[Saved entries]
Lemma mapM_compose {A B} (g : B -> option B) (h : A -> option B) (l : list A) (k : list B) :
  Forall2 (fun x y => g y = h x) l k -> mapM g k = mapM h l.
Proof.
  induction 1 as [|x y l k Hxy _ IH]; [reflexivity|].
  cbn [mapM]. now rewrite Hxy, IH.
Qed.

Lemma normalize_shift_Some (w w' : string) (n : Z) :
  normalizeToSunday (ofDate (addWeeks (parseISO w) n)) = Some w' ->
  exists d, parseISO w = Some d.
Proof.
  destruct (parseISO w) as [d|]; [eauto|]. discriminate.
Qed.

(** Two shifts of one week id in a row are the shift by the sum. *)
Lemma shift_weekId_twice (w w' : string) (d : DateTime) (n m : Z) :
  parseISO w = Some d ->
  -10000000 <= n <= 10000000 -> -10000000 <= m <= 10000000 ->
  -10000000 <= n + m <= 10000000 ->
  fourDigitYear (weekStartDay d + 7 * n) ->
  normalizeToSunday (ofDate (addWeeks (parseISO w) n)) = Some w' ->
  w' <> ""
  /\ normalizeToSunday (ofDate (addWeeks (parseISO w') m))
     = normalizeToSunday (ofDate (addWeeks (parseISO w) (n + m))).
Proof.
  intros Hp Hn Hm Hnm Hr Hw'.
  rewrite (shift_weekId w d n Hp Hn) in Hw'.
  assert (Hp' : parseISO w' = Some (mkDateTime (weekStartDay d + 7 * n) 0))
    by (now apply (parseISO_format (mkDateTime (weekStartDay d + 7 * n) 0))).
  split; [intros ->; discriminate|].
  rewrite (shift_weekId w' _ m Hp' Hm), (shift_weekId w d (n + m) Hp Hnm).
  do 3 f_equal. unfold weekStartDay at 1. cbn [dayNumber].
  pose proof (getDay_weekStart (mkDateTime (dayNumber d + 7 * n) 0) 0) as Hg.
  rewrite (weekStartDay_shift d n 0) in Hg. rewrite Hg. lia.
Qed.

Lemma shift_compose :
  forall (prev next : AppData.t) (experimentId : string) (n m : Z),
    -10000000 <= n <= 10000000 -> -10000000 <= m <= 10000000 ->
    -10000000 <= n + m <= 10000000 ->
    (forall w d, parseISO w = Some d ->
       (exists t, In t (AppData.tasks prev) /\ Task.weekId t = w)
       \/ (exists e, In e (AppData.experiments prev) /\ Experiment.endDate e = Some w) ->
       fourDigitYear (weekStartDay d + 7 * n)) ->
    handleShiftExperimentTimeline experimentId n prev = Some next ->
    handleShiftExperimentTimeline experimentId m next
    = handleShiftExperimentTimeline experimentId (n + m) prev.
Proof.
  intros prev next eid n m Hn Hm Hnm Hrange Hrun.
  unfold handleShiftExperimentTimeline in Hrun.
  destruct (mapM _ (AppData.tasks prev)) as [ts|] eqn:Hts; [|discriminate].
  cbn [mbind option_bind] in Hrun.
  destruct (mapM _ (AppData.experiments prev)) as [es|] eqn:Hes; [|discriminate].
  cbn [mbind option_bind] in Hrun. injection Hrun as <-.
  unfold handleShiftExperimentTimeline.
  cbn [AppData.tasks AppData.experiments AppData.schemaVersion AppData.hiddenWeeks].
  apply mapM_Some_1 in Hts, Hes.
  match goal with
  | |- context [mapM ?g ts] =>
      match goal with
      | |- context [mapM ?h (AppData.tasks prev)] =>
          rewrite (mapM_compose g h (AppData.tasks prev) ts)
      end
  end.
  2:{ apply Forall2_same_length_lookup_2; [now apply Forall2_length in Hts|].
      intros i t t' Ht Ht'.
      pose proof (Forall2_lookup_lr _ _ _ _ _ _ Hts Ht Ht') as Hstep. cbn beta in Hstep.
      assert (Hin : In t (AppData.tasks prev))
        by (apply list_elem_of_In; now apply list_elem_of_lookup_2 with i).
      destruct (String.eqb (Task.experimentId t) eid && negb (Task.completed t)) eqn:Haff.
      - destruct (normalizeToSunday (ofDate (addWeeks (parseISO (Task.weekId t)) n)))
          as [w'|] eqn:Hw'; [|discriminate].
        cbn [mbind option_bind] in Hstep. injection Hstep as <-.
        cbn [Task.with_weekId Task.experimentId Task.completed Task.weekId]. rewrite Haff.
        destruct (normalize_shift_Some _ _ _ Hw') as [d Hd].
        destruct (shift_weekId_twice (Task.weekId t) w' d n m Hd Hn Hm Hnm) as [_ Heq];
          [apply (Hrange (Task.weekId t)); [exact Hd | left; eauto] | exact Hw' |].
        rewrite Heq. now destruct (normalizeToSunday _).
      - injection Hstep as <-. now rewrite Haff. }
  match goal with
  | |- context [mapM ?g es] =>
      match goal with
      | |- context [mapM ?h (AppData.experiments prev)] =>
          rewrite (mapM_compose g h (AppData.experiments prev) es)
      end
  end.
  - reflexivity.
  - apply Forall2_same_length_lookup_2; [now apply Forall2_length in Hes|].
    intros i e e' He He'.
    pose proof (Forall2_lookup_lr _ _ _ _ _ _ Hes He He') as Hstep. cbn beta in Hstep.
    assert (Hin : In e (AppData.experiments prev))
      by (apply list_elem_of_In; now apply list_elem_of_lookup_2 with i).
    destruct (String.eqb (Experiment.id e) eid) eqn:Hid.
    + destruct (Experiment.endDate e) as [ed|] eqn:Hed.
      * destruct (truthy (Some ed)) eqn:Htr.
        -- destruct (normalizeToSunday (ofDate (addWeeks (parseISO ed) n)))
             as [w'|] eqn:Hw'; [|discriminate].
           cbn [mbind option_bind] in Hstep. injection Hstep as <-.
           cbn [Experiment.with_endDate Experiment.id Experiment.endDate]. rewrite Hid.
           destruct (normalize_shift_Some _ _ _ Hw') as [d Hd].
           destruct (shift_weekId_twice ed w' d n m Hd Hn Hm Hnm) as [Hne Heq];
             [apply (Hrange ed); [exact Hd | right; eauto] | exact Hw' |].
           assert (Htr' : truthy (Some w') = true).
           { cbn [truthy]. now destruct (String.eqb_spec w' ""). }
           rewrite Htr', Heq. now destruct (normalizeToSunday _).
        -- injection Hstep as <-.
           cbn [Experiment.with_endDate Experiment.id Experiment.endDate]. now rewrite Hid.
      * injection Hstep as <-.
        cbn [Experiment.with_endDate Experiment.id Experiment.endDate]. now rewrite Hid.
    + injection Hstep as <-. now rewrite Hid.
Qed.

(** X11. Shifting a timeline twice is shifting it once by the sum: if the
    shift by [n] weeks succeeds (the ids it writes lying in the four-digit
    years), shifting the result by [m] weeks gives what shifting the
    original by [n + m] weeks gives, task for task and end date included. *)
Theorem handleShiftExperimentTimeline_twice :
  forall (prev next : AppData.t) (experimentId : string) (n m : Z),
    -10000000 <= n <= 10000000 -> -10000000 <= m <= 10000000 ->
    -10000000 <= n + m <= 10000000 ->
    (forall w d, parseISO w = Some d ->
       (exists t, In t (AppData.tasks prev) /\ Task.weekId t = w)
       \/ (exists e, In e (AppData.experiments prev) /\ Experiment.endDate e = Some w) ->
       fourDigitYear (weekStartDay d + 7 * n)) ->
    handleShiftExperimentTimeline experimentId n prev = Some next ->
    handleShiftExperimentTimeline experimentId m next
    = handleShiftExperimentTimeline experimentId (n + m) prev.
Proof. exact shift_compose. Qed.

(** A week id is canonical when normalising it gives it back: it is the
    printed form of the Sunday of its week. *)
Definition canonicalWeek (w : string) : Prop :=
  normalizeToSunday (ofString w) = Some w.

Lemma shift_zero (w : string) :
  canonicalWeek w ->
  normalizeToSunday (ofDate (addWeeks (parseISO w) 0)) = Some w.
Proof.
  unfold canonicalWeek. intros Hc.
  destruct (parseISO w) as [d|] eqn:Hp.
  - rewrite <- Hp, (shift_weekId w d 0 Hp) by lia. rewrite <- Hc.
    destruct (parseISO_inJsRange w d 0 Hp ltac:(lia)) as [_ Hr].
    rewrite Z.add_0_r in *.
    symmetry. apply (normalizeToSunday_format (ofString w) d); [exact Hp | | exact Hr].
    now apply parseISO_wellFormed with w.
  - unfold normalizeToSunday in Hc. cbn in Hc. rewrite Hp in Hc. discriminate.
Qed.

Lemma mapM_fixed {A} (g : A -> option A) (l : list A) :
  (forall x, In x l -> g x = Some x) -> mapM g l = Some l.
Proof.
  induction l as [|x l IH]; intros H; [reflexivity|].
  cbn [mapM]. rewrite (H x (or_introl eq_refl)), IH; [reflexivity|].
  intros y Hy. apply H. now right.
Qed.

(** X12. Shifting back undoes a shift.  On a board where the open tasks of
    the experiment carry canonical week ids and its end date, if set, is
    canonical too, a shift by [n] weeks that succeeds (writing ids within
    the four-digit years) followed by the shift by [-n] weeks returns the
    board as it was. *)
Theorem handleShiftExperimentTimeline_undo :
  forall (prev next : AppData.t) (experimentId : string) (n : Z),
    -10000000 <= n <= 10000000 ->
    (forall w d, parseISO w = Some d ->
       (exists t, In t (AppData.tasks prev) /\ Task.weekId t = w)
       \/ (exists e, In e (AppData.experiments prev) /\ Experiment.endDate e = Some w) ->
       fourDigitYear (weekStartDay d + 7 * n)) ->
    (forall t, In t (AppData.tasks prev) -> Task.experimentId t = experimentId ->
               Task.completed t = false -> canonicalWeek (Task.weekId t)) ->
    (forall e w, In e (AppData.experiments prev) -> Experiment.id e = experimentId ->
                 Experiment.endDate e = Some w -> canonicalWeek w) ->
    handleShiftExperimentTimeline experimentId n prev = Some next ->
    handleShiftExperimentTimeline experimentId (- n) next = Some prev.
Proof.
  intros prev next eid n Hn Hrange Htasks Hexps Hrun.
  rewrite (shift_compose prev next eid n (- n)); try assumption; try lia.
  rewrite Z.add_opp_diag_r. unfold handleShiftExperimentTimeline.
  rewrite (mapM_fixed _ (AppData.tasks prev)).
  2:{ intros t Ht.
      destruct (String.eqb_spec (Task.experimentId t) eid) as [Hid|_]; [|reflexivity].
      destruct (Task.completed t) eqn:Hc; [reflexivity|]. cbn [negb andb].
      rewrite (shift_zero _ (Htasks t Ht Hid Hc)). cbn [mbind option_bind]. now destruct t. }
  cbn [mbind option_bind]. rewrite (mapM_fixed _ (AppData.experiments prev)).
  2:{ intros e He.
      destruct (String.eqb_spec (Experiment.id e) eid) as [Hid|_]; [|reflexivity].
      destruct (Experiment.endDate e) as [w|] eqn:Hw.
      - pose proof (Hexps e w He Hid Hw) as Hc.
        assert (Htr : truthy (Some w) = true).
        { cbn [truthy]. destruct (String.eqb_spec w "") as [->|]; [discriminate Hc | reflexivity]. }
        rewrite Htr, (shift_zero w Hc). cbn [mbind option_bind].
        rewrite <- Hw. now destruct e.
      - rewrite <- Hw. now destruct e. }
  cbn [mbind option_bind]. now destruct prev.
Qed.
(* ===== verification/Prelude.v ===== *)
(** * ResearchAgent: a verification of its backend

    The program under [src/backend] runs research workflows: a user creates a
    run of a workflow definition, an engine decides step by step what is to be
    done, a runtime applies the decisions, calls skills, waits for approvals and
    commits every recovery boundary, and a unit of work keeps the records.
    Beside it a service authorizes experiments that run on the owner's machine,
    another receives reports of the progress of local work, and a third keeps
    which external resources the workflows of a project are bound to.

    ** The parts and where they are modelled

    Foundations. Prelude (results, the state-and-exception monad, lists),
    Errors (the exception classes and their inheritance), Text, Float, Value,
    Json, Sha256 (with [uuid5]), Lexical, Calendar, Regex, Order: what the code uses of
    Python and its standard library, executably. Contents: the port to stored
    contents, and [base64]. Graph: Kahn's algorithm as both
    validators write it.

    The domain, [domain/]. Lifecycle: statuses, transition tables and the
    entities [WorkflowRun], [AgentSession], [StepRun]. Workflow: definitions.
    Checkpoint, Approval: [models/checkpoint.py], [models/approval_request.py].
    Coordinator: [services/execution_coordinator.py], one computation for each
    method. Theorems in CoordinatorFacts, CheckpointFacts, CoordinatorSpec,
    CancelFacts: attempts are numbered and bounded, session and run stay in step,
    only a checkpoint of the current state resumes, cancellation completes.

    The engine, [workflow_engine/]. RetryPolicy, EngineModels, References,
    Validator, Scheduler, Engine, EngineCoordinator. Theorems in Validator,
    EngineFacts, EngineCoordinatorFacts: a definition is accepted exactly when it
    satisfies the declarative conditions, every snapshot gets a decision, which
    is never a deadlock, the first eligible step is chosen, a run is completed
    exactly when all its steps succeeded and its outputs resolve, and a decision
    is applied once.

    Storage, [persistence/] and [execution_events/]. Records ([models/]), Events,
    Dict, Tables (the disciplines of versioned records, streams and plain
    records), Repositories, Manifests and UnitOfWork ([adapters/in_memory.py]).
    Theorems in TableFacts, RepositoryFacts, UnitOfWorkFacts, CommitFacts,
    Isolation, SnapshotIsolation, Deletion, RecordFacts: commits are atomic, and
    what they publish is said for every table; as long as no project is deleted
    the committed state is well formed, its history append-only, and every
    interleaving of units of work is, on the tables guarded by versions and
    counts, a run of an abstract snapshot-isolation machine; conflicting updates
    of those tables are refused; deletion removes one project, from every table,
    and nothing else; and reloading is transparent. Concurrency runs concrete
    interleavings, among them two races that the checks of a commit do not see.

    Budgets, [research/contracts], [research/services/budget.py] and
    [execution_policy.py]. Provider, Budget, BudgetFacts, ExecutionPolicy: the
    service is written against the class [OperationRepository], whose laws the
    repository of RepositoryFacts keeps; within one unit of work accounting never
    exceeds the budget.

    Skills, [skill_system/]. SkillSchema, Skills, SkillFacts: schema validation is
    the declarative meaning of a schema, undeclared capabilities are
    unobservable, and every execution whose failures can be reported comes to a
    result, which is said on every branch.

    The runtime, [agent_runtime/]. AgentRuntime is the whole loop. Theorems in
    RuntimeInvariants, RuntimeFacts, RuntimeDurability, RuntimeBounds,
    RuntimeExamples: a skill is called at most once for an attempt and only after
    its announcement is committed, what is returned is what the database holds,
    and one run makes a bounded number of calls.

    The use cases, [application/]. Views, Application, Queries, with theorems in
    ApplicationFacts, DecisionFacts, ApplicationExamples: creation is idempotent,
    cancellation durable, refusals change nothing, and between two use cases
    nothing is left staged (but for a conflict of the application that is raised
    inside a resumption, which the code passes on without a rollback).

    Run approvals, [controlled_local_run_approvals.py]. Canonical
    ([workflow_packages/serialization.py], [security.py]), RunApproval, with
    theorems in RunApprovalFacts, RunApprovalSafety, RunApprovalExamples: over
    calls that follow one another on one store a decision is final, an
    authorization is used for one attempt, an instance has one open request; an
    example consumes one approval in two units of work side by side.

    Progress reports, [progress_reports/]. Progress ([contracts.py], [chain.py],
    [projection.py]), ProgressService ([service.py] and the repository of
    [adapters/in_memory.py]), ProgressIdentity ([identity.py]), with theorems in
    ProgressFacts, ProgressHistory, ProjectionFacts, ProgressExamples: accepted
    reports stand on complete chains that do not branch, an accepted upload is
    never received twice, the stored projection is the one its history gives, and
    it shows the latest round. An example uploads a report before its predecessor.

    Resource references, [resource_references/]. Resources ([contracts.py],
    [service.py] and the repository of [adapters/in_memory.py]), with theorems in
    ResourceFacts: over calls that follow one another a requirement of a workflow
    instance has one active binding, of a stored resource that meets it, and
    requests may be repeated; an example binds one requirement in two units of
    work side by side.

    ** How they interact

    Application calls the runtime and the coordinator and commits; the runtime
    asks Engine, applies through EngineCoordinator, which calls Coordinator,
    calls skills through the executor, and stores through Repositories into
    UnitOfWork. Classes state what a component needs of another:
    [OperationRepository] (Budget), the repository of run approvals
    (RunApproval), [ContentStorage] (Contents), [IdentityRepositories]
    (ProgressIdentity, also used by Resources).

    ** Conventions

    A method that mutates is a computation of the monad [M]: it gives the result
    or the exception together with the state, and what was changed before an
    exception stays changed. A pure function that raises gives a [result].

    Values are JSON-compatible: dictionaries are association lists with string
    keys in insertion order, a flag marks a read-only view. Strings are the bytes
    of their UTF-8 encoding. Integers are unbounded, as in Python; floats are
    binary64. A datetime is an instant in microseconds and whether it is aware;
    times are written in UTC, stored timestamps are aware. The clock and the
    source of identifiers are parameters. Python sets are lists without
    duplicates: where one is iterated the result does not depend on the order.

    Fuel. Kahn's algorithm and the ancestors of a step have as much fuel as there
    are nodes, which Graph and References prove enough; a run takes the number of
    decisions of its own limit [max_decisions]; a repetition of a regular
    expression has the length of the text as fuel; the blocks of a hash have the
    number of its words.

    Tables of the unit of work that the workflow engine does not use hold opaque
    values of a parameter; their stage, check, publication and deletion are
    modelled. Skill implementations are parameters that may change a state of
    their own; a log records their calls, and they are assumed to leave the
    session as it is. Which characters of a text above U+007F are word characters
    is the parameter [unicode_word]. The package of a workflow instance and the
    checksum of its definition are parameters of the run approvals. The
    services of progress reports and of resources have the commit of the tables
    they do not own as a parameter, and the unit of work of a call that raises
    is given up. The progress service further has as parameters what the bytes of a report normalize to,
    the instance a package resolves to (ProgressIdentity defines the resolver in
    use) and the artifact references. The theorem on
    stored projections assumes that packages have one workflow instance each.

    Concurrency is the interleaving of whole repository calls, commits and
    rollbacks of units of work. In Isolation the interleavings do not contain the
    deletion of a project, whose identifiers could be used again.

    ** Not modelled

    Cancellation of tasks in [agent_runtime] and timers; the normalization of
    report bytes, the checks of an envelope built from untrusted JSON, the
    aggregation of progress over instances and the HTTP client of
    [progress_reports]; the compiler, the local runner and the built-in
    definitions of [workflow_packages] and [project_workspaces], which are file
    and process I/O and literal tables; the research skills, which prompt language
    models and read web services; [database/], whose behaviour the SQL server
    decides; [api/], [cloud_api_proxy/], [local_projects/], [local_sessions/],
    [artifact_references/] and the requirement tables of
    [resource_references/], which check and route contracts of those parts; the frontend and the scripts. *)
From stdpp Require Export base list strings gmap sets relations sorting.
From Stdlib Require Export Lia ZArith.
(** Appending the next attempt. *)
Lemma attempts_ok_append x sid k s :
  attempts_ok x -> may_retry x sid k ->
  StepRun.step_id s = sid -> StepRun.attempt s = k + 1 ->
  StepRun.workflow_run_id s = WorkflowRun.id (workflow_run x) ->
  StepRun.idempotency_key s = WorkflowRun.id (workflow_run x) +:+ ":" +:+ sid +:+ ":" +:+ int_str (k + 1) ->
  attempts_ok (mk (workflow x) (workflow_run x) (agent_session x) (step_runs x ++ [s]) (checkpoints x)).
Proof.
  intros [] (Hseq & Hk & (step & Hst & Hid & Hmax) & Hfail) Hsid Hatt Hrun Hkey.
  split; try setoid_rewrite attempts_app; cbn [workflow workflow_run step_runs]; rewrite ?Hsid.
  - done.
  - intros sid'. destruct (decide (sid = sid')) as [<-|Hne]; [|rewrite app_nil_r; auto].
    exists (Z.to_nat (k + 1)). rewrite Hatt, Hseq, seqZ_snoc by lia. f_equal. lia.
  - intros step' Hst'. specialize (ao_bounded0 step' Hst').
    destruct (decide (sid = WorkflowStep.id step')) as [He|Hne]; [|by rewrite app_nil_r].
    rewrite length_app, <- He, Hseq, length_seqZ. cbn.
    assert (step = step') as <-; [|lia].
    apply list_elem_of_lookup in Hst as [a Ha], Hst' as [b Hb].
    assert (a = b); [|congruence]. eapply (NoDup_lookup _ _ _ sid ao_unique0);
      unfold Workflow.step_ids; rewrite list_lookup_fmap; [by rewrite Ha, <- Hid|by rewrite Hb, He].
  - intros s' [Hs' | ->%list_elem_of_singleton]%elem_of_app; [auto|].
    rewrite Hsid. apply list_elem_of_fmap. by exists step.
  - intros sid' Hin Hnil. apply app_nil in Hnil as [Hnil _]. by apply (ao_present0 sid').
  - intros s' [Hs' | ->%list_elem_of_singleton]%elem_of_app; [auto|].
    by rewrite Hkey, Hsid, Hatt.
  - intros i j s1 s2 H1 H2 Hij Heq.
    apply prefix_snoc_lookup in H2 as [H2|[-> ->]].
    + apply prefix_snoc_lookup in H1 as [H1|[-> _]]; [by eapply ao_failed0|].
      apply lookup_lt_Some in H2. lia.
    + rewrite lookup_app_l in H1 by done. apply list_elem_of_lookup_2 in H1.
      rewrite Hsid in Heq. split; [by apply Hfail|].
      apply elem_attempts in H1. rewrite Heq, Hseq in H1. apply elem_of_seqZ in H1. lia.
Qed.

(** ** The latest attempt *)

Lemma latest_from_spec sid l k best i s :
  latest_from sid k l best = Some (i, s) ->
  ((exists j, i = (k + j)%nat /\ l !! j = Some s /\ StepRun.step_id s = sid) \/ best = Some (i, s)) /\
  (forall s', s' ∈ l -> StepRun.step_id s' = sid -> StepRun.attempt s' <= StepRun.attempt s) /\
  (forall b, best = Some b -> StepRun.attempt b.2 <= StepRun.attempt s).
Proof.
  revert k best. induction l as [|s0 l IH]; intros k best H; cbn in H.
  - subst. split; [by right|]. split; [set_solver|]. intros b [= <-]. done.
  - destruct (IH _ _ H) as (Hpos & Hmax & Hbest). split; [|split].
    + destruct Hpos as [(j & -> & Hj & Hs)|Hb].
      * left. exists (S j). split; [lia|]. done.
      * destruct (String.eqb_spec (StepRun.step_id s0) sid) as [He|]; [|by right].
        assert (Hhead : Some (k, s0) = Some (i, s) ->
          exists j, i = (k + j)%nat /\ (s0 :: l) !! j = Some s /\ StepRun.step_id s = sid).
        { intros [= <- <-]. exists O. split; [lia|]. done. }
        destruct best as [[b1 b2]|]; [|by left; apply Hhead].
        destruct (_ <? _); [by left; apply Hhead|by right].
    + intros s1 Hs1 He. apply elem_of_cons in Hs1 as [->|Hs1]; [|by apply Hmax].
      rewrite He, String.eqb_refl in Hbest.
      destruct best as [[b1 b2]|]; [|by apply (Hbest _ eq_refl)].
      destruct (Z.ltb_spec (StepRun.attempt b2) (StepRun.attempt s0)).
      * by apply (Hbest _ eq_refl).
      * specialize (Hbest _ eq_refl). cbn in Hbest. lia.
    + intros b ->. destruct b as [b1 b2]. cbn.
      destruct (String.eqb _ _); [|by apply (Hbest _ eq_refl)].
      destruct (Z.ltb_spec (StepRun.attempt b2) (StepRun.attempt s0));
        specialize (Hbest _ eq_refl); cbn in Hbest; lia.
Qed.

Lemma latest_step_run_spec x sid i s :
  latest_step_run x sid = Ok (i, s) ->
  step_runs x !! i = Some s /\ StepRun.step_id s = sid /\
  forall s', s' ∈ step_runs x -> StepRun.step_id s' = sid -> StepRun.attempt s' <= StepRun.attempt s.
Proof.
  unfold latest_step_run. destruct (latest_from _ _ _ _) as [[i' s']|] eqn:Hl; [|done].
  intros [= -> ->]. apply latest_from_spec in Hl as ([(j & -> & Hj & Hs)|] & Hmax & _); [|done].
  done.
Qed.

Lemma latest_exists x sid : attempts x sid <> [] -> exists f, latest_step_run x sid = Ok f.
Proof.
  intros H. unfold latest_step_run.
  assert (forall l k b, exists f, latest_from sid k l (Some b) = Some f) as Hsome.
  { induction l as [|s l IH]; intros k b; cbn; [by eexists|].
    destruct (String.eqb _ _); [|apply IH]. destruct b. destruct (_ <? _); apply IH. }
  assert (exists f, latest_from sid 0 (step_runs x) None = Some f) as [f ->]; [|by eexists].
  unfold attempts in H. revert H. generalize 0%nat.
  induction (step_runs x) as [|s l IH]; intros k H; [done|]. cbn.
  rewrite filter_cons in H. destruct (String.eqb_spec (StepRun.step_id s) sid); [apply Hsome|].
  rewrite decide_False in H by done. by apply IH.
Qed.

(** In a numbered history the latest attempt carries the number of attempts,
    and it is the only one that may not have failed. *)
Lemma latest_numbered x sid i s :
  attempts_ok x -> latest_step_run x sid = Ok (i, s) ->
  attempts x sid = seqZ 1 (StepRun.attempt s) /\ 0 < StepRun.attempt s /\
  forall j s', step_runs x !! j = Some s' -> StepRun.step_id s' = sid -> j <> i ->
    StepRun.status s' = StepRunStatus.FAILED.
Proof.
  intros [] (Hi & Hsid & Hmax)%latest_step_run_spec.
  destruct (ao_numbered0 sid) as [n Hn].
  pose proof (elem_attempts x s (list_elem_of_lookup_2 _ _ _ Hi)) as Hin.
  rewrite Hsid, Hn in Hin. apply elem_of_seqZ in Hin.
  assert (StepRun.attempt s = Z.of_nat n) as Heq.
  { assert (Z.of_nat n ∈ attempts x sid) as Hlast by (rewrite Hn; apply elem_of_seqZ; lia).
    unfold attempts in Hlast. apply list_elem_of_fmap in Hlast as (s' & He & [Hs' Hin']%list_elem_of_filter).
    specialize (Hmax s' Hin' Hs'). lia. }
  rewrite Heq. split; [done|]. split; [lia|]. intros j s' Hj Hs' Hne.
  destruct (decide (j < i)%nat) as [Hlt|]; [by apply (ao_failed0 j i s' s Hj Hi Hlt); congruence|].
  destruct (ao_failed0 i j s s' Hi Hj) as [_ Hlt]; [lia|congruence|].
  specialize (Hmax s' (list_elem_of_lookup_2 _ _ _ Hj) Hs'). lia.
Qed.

Instructions for the task →
Show every line of the data in which the word "state" appears.

Completed exercise →
    Foundations. Prelude (results, the state-and-exception monad, lists),
    only a checkpoint of the current state resumes, cancellation completes.
    the committed state is well formed, its history append-only, and every
    UnitOfWork. Classes state what a component needs of another:
    or the exception together with the state, and what was changed before an
    modelled. Skill implementations are parameters that may change a state of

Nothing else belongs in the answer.